* Material to process:
-*-

(** ** [Quote._create_variant] *)

(** X11: the variant of a quote is the text of the quote itself exactly
    when the mode is NORMAL: for mode UWU the transform never returns its
    input, and for mode PIGLATIN the method always raises "Pig Latin
    variant not implemented".  The method never touches the stored
    quotes. *)
Theorem X11_create_variant_identity_iff_normal (q : Quote) (w : world) :
  (fst (create_variant q w) = Ok (quote q) <-> mode q = NORMAL)
  /\ (mode q = PIGLATIN ->
      create_variant q w
      = (Raise (NotImplementedError "Pig Latin variant not implemented"), w))
  /\ quotes (snd (create_variant q w)) = quotes w.
Proof.
  destruct q as [text m]; unfold create_variant; simpl.
  destruct m; simpl.
  - repeat split; auto; discriminate.
  - repeat split; try discriminate; [|apply uwuify_quotes].
    intros H.
    destruct (uwuify text w) as [r w'] eqn:Hu; simpl in H; subst r.
    destruct (uwuify_returns text w Hu) as [(_ & _ & Hne & _) | (_ & _ & Hne & _)];
      now destruct Hne.
  - repeat split; auto; discriminate.
Qed.

Lemma X11_witness :
  create_variant (mkQuote (lit "hi") PIGLATIN) init
  = (Raise (NotImplementedError "Pig Latin variant not implemented"), init)
  /\ fst (create_variant (mkQuote (lit "hi") NORMAL) init) = Ok (lit "hi").
Proof.
  destruct (X11_create_variant_identity_iff_normal (mkQuote (lit "hi") PIGLATIN) init)
    as (_ & Hpig & _).
  destruct (X11_create_variant_identity_iff_normal (mkQuote (lit "hi") NORMAL) init)
    as (Hnormal & _).
  split; [exact (Hpig eq_refl) | exact (proj2 Hnormal eq_refl)].
Defined.

(** ** The store under the add-quote operation and the commands *)

Section StoreFacts.

Lemma add_quote_appends (t : str) (m : VariantMode) (w : world) :
  quotes (snd (add_quote t m w)) = quotes w
  \/ (quotes (snd (add_quote t m w)) = quotes w ++ [mkQuote t m]
      /\ len t <= MAX_QUOTE_LENGTH).
Proof.
  rewrite add_quote_unfold.
  destruct (Nat.ltb_spec MAX_QUOTE_LENGTH (len t)) as [Hlong|Hshort]; [now left|].
  destruct (mem t _); [now left | right; now split].
Qed.

Lemma run_command_appends (c : str) (w : world) :
  quotes (snd (run_command c w)) = quotes w
  \/ exists q, quotes (snd (run_command c w)) = quotes w ++ [q] /\ quote_ok q.
Proof.
  unfold run_command.
  destruct (startswith (lit "quote uwu") c).
  { unfold bind.
    destruct (uwuify (slice c 11 (-1)) w) as [[t|e] w1] eqn:Hu; [|left; simpl].
    - assert (Hq : quotes w1 = quotes w)
        by (rewrite <- (uwuify_quotes (slice c 11 (-1)) w); now rewrite Hu).
      assert (Hlr : has_lr t = false).
      { destruct (uwuify_returns _ w Hu) as [(_ & -> & _) | (_ & -> & _)];
          [apply has_lr_fully_transformed | apply has_lr_partially_transformed]. }
      destruct (add_quote_appends t UWU w1) as [H | [H Hlen]]; rewrite H, Hq.
      + now left.
      + right; exists (mkQuote t UWU); split; [reflexivity|].
        repeat split; simpl; auto; discriminate.
    - rewrite <- (uwuify_quotes (slice c 11 (-1)) w); now rewrite Hu. }
  destruct (startswith (lit "quote piglatin") c); [now left|].
  destruct (startswith (lit "quote list") c); [now left|].
  match goal with |- context [if ?b then _ else _] => destruct b end; [|now left].
  destruct (add_quote_appends (slice c 7 (-1)) NORMAL w) as [H | [H Hlen]]; rewrite H.
  - now left.
  - right; exists (mkQuote (slice c 7 (-1)) NORMAL); split; [reflexivity|].
    repeat split; simpl; auto; discriminate.
Qed.

End StoreFacts.

(** X12: duplicate detection looks at the text only.  After an addition
    of a text of at most 50 characters, adding the same text again, with
    any mode, returns normally, prints the notice "Quote has already been
    added previously" and leaves the stored quotes as they are. *)
Theorem X12_second_add_is_duplicate (text : str) (m m' : VariantMode) (w : world)
    (Hlen : len text <= MAX_QUOTE_LENGTH) :
  let w1 := snd (add_quote text m w) in
  add_quote text m' w1
  = (Ok tt, mkWorld (quotes w1) (trace w1 ++ [already_added])).
Proof.
  intros w1.
  destruct (add_quote_within_limit text m w Hlen) as [_ Hin]; fold w1 in Hin.
  rewrite add_quote_unfold.
  apply Nat.ltb_ge in Hlen; rewrite Hlen.
  apply mem_In in Hin; now rewrite Hin.
Qed.

Lemma X12_witness :
  len (lit "hi") <= MAX_QUOTE_LENGTH
  /\ add_quote (lit "hi") UWU (snd (add_quote (lit "hi") NORMAL init))
     = (Ok tt, mkWorld [mkQuote (lit "hi") NORMAL] [already_added]).
Proof.
  assert (Hlen : len (lit "hi") <= MAX_QUOTE_LENGTH) by (vm_compute; lia).
  split; [exact Hlen|].
  exact (X12_second_add_is_duplicate (lit "hi") NORMAL UWU init Hlen).
Defined.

-*-

* Brief:
Return, with no change at all, every line in the entries above from the line containing "match goal with" through the line containing "- right; exists".

* Answer space:
  match goal with |- context [if ?b then _ else _] => destruct b end; [|now left].
  destruct (add_quote_appends (slice c 7 (-1)) NORMAL w) as [H | [H Hlen]]; rewrite H.
  - now left.
  - right; exists (mkQuote (slice c 7 (-1)) NORMAL); split; [reflexivity|].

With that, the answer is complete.